Cameras vs. Sensors

If you search for “augmented reality” in Google, most of the hits will involve systems that analyze the output of a video stream in order to figure out what to draw in the overlay and where to draw it.  Sometimes the what and where are answered by the same marker (as in the endless YouTube AR clips.) In the more interesting examples the what comes from using the camera to figure out where the camera is pointed in more general terms and then to draw something positioned in some sort of known coordinate space (like PTAM or the recently announced MetaIO World.) This latter approach is broadly termed visual odometry. This seems to be what most people think of when they refer to AR, and that is no surprise given how much academic AR research focusses on computer vision.

As Wikitude (and more recently Layar, Nearest Tube, and Wimbledon Seer) has shown us, there is another way.  Making sense of a video stream is hard, particularly on a mobile device. Why not just use the non-camera sensors on that device (GPS receiver, tilt sensor, and compass) to provide the absolute position and orientation of the device and then look up nearby waypoints from some sort of database. This approach makes these applications more similar to map-based location aware apps (like Whrrl and Urban Spoon) than to those YouTube videos, but it’s not clear that users care.

Using sensors to determine position and orientation has key advantages.  The first is that it works in more environments.  While GPS often fails indoors, it works fine at night, at sea, and on most parts of the earth. Visual odometry has been shown to work relative to a start point — basically where you start up the tracking system — but not relative to an absolute coordinate system. GPS is also immune to nearby objects moving around. Real world scenes are very dynamic and moving cars, furniture, and people around can throw off vision-based systems. Tilt sensors comprised of accelerometers and gyros are quite good at returning stable, accurate pitch and roll values.  Compasses are somewhat less reliable due to their susceptibility to nearby magnetic fields and large chunks of metal, but they are still able to give you a reasonable approximation of heading. Tilt sensors and compasses also work fine indoors and out of doors.

On the other hand, vision-based tracking systems have advantages of their own.  The biggest is accuracy.  PTAM demonstration videos show an accuracy down to a centimeter or less.
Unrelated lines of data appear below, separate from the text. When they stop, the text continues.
(* ===== verification/Timeline.v ===== *)
(** The daily timeline (src/app/scheduling/timeline.py): the visits, the
    transports, the buffers and the lunch of a day laid out minute by minute
    from the configured start, and the schedule report with its scores.

    The four counters of a day and the list it appends to are the record
    [DayClock]; the local functions of [_evaluate_day] work on it. *)

From S2P Require Import Prelude FloatMath PyData ClockText TripSchema AmapModels PlanReports PlanEdits OrderedDict PlanRoutes RouteScoring.
From S2P Require Import ToolModels AgentState Convergence.
From Stdlib Require Import ZArith QArith Qround Lia Lqa String.
From stdpp Require Import base tactics option list strings.

Open Scope string_scope.
Open Scope Z_scope.

(** ** Settings *)

Record TimelineSettings := mkTimelineSettings {
  tl_start_minute : Z; tl_end_minute : Z; tl_lunch_duration_minutes : Z;
  tl_lunch_window_start_minute : Z; tl_lunch_window_end_minute : Z;
  tl_route_buffer_minutes : Z; tl_attraction_buffer_minutes : Z; tl_fallback_safety_factor : Q
}.

Definition tl_latest_lunch_start_minute (c : TimelineSettings) : Z :=
  tl_lunch_window_end_minute c - tl_lunch_duration_minutes c.

(** [ScheduleTimelineEvaluator.__init__] *)
Definition new_timeline_evaluator (default_start_time default_end_time : string)
    (lunch_duration_minutes : Z) (lunch_window_start lunch_window_end : string)
    (route_buffer_minutes attraction_buffer_minutes : Z) (fallback_safety_factor : Q)
    : result exn TimelineSettings :=
  start ← parse_day_clock default_start_time;
  stop ← parse_day_clock default_end_time;
  if stop <=? start then Err (ValueError "default_end_time must be later than default_start_time")
  else if Z.min lunch_duration_minutes (Z.min route_buffer_minutes attraction_buffer_minutes) <? 0
  then Err (ValueError "schedule durations cannot be negative")
  else if Qle_bool fallback_safety_factor 0
  then Err (ValueError "fallback_safety_factor must be positive")
  else
    window_start ← parse_day_clock lunch_window_start;
    window_end ← parse_day_clock lunch_window_end;
    if window_end <=? window_start
    then Err (ValueError "lunch_window_end must be later than lunch_window_start")
    else if window_end - window_start <? lunch_duration_minutes
    then Err (ValueError "lunch duration must fit inside the configured lunch window")
    else mret (mkTimelineSettings start stop lunch_duration_minutes window_start window_end
                 route_buffer_minutes attraction_buffer_minutes fallback_safety_factor).

(** What the constructor guarantees of its settings. *)
Record settings_wf (c : TimelineSettings) : Prop := {
  swf_day : 0 <= tl_start_minute c < tl_end_minute c;
  swf_day_end : tl_end_minute c < 1440;
  swf_lunch : 0 <= tl_lunch_duration_minutes c
              <= tl_lunch_window_end_minute c - tl_lunch_window_start_minute c;
  swf_window : 0 <= tl_lunch_window_start_minute c < tl_lunch_window_end_minute c;
  swf_buffers : 0 <= tl_route_buffer_minutes c ∧ 0 <= tl_attraction_buffer_minutes c
}.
Marker-based approaches show even better accuracy. Compare that to the two meters that represents the best possible accuracy of a GPS receiver. Those two orders of magnitude mean that GPS based AR systems simply don’t work for objects that are less than ten meters away. The second advantage for vision based systems is that there are many cases where it is impractical to know about all the objects in the user’s field of view.  They aren’t there yet, but advanced computer vision techniques offer hope that one day a computer will be able to recognize any arbitrary object simply by looking at it.  And until that day arrives there are already readily indexed markers on most items in the form of UPC codes. GPS will never provide such a service, and even if every item in the world had an RFID tag there is no way that every person would have access to the database into which those tags are indices.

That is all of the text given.